Celtic were beaten 1-0 in the League Cup Final that year, but Johnstone’s goals in the League and in the Scottish Cup proved vital.

The Championship was won with a 1-0 victory at Dundee United in April 1976, Johnstone scoring after just 22 seconds. A week later in the Scottish Cup Final Johnstone actually scored before the official kick-off time!

His goal was timed at 45 seconds – but the referee had begun the game early and Johnstone had the ball in the net before the scheduled 3pm start.

Johnstone scored twice as Hearts were beaten 3-1 in that Cup Final, making his total seven goals in four matches in the competition.

In 1977-78 his season’s tally was 38 goals, 25 of them in the Championship. Celtic were again beaten in the League Cup Final 2-1 and in the Scottish Cup Final, Johnstone got the winner as Aberdeen also went down 2-1.

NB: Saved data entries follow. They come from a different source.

(** * Properties *)

(** What a [transitionRun] that returns has done.  On [APPLIED] the run
    was in the caller's [from] state, which is not a stamped (terminal) one;
    it is now in [to], satisfying every CHECK, with exactly one
    [lifecycle_transition] event, numbered next in the run's stream; on
    [ALREADY_APPLIED] the run already was in [to] and nothing is written,
    counted or emitted.  Tenancy is never crossed, other runs are never
    touched, and the CHECKs keep holding of every run. *)
Theorem transitionRun_effect in_tx a eid now db pending db' pending' o :
  all_checks (runs db) ->
  transitionRun in_tx a eid now db pending = Ok (db', pending', o) ->
  exists r v inst, select_run (t_run a) db = Some (r, v, Some inst) /\
  (forall e, t_expected a = Some e -> inst = e) /\ all_checks (runs db') /\
  (forall k, k <> t_run a -> runs db' !! k = runs db !! k) /\
  match o with
  | ALREADY_APPLIED =>
      lifecycle_name (lifecycle_state r) = t_to a /\ db' = db /\ pending' = pending
  | APPLIED =>
      lifecycle_name (lifecycle_state r) = t_from a /\ stamped (lifecycle_state r) = false /\
      t_from a <> t_to a /\
      (exists r', runs db' !! t_run a = Some r' /\ lifecycle_name (lifecycle_state r') = t_to a) /\
      exists e, events db' = events db ++ [e] /\ event_type e = "lifecycle_transition" /\
        ev_run e = t_run a /\ ev_installation e = Some inst /\
        sequence_no e = next_seq (t_run a) (events db)
  end.
Proof.
  intros Hall H. unfold transitionRun in H.
  apply rbind_ok in H as ([from to] & Hv & H).
  apply transition_validate_ok in Hv as (-> & Hf & Ht & _).
  apply lifecycle_of_string_name in Hf, Ht.
  destruct (select_run _ _) as [[[r v] [inst|]]|] eqn:Es; try discriminate.
  destruct (match t_expected a with Some _ => _ | None => _ end) eqn:Ee; [|discriminate].
  exists r, v, inst. split; [done|].
  assert (Hexp : forall e, t_expected a = Some e -> inst = e).
  { intros e Hx. rewrite Hx in Ee. by apply String.eqb_eq. }
  destruct (decide (lifecycle_state r = to)) as [Eto|Hto].
  { injection H as <- <- <-. split_and!; try done. congruence. }
  destruct (bool_decide _) eqn:Ef; [|discriminate]. apply bool_decide_eq_true in Ef.
  destruct (update_run _ _ _) as [runs'|] eqn:Eu; [|discriminate].
  apply rbind_ok in H as ([log' id'] & Hem & H). injection H as <- <- <-.
  destruct (emitWorkflowEvent _ _ _ _ _ _) as [[l i]|] eqn:Eem; [|discriminate].
  injection Hem as <- <-. destruct (emit_needs_key _ _ _ _ _ _ _ Eem) as [k Hk].
  rewrite (transition_event_emits _ _ _ _ _ _ _ k Hk) in Eem. injection Eem as <- <-.
  pose proof (update_run_checks _ _ _ _ Eu Hall) as Hall'.
  apply select_run_some in Es as (Er & _ & _). unfold update_run in Eu. rewrite Er in Eu.
  destruct (run_checks (set_lifecycle to now r)) eqn:Ec; [|discriminate]. injection Eu as <-.
  split_and!; try done.
  - intros j Hj. simpl. by rewrite lookup_insert_ne.
  - congruence.
  - destruct (stamped (lifecycle_state r)) eqn:Est; [|done].
    rewrite (stamped_final _ to now r (Hall _ _ Er) eq_refl Est) in Ec; [done|congruence].
  - rewrite <- Hf, <- Ht. intros E. apply Hto. rewrite Ef.
    apply (f_equal lifecycle_of_string) in E. rewrite !lifecycle_of_name in E. congruence.
  - eexists. simpl. by rewrite lookup_insert_eq.
  - eexists. split; [done|]. done.
Qed.

(** Terminal states are final, and every other transition goes through.
    For a run of the caller's tenant that is in the named [from] state, a
    well-formed transition to another state succeeds when [from] is not
    COMPLETED, FAILED or CANCELLED, and is refused by the CHECK constraints,
    before any event is emitted, when it is. *)
Theorem transitionRun_terminal_final a eid now db pending from to r v inst k :
  all_checks (runs db) ->
  t_from a = lifecycle_name from -> t_to a = lifecycle_name to -> from <> to ->
  t_activity a <> "" -> 1 <= t_attempt a ->
  select_run (t_run a) db = Some (r, v, Some inst) -> lifecycle_state r = from ->
  match t_expected a with None => True | Some e => e = inst end ->
  runIdToLockKey (t_run a) = Some k ->
  if stamped from
  then transitionRun true a eid now db pending = Throw RunCheckViolation
  else exists db', transitionRun true a eid now db pending =
         Ok (db', pending ++ transition_metrics to r, APPLIED).
Proof.
  intros Hall Hf Ht Hne Hact Hatt Hs Er Hexp Hk.
  pose proof Hs as (Hr & _ & _)%select_run_some.
  unfold transitionRun, transition_validate.
  rewrite Hf, Ht, !lifecycle_of_name, Hs.
  apply String.eqb_neq in Hact as ->. apply Z.leb_le in Hatt as ->. simpl.
  assert (match t_expected a with None => true | Some e => String.eqb inst e end = true) as ->.
  { destruct (t_expected a); [subst; apply String.eqb_refl|done]. }
  rewrite decide_False by congruence. rewrite bool_decide_eq_true_2 by done.
  unfold update_run. rewrite Hr. destruct (stamped from) eqn:Est.
  - rewrite (stamped_final from to now r); [done|by eapply Hall|done|done|congruence].
  - rewrite unstamped_step; [|by eapply Hall|by subst].
    rewrite (transition_event_emits _ _ _ _ _ _ _ k Hk). simpl. by eexists.
Qed.

(** The stale-write guard.  [assertCurrentRun] lets a durable write pass
    exactly when the review's authoritative pointer names the writer's run,
    and then changes nothing; every refusal leaves runs, reviews and
    repositories alone, and a refusal because another run (or none) is current
    records one [STALE_WRITE_BLOCKED] event in the stale run's stream, which
    stays without gaps, and queues one counter. *)
Theorem assertCurrentRun_guard run review site eid now db pending :
  let '(db', pending', res) := assertCurrentRun true run review site eid now db pending in
  (res = Ok tt <-> exists v, reviews db !! review = Some v /\ current_run_id v = Some run) /\
  (res = Ok tt -> db' = db /\ pending' = pending) /\
  runs db' = runs db /\ reviews db' = reviews db /\ repositories db' = repositories db /\
  (forall j, gap_free j (events db) -> gap_free j (events db')) /\
  forall cur, res = Throw (StaleWriteError cur) ->
    match reviews db !! review with
    | None => cur = None /\ db' = db /\ pending' = pending
    | Some v => cur = current_run_id v /\ cur <> Some run /\
        pending' = pending ++ [stale_write_blocked site] /\
        exists e, events db' = events db ++ [e] /\ event_type e = "STALE_WRITE_BLOCKED" /\
          ev_run e = run /\ sequence_no e = next_seq run (events db)
    end.
Proof.
  unfold assertCurrentRun. simpl. destruct (reviews db !! review) as [v|] eqn:Ev.
  2:{ split_and!; try done. split; [done|]. intros (? & ? & _). discriminate.
      intros cur [= <-]. done. }
  destruct (decide (current_run_id v = Some run)) as [E|Hne].
  { split_and!; try done. split; [|done]. eauto. }
  assert (Hno : ~ exists w, Some v = Some w /\ current_run_id w = Some run)
    by (intros (w & [= <-] & ?); done).
  destruct (runIdToLockKey run); [destruct (runs db !! run)|]; (split_and!; try done).
  - intros j Hg. simpl. destruct (decide (run = j)) as [<-|Hj]; [by apply gap_free_snoc|].
    apply gap_free_other; [|done]. unfold of_run. by rewrite filter_cons_False.
  - intros cur [= <-]. split_and!; try done. by eexists.
Qed.

(** * Witnesses *)

Definition ex_run_id : string := "0192a1b2-0000-7000-8000-000000000001".
Definition ex_run (s : lifecycle) : run_row :=
  set_lifecycle s 5 (RunRow "r1" "pr_opened" PENDING None None None None None 1 None None).
Definition ex_review : review_row :=
  ReviewRow "github" 7 (Some ex_run_id) 41 "gh-pr-9" None (Some "feature").
Definition ex_db (s : lifecycle) : core_db :=
  CoreDb {[ ex_run_id := ex_run s ]} {[ "r1" := ex_review ]}
    {[ 7 := Some "i1" ]} [].
Definition ex_transition (from to : string) : transition_args :=
  TransitionArgs ex_run_id from to "review_workflow.run" 1 None (Some 120) None (Some "i1").

Lemma ex_db_checks s : all_checks (runs (ex_db s)).
Proof.
  intros k r. simpl. rewrite lookup_singleton_Some. intros [_ <-]. by destruct s.
Qed.

Lemma transitionRun_effect_witness :
  match transitionRun true (ex_transition "RUNNING" "COMPLETED") "e1" 9 (ex_db RUNNING) [] with
  | Ok (db', _, _) => all_checks (runs db')
  | Throw _ => False
  end.
Proof.
  destruct (transitionRun true (ex_transition "RUNNING" "COMPLETED") "e1" 9 (ex_db RUNNING) [])
    as [[[db' p'] o]|] eqn:E; [|vm_compute in E; discriminate].
  destruct (transitionRun_effect true (ex_transition "RUNNING" "COMPLETED") "e1" 9 (ex_db RUNNING) []
    db' p' o (ex_db_checks RUNNING) E) as (_ & _ & _ & _ & _ & H & _). exact H.
Defined.

Lemma transitionRun_terminal_final_witness :
  transitionRun true (ex_transition "COMPLETED" "CANCELLED") "e1" 9 (ex_db COMPLETED) [] =
    Throw RunCheckViolation.
Proof.
  apply (transitionRun_terminal_final (ex_transition "COMPLETED" "CANCELLED") "e1" 9 (ex_db COMPLETED)
    [] COMPLETED CANCELLED (ex_run COMPLETED) ex_review "i1" 26386866);
    first [apply ex_db_checks | reflexivity | discriminate | vm_compute; reflexivity].
Defined.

Johnstone, who had won his first cap for Scotland against Wales in 1973, was picked by Ally McLeod for Scotland’s World Cup squad in 1978.

Johnstone had scored in two of his three previous internationals, but he was passed over in Argentina – a strange decision given Scotland’s performances in their first two matches.

On the domestic front, Rangers retained the League Cup in 1978-79, beating Aberdeen 2-1 in the Final. But in the Scottish Cup Final they needed two replays to overcome Hibernian, Johnstone scoring twice from midfield as Rangers eventually won 3-2.

In 1980-81 Rangers again reached the Scottish Cup Final, but Johnstone was left out of the side that took on Dundee United. It was a goalless draw.

Johnstone was back for the replay and, though he didn’t score, played his part as the opposition were overwhelmed 4-1.

His last club honour came with another victory over Dundee United, this time 2-1 in the League Cup Final in 1981.

Johnstone had played in two Treble winning sides, had three Championship medals, five Scottish Cups, five League Cups and a European Cup Winners’ Cup to savour. He had also been club captain for three years

But in 1983 he was transferred to Chelsea for £30,000. By January 1985 he was back at Ibrox for a second stint. He played 19 League games over two seasons, but he was coming to the end of his career and retired in 1986, briefly to become manager of Partick Thistle.

He had played 546 times for Rangers, 14 times for Scotland and among his 210 goals for the club he held a post-war record of 132 scored in League games.

That record, later broken by Ally McCoist, was a mark of Johnstone’s class. He was an exceptional centre forward and one of the best headers of a ball Rangers ever had.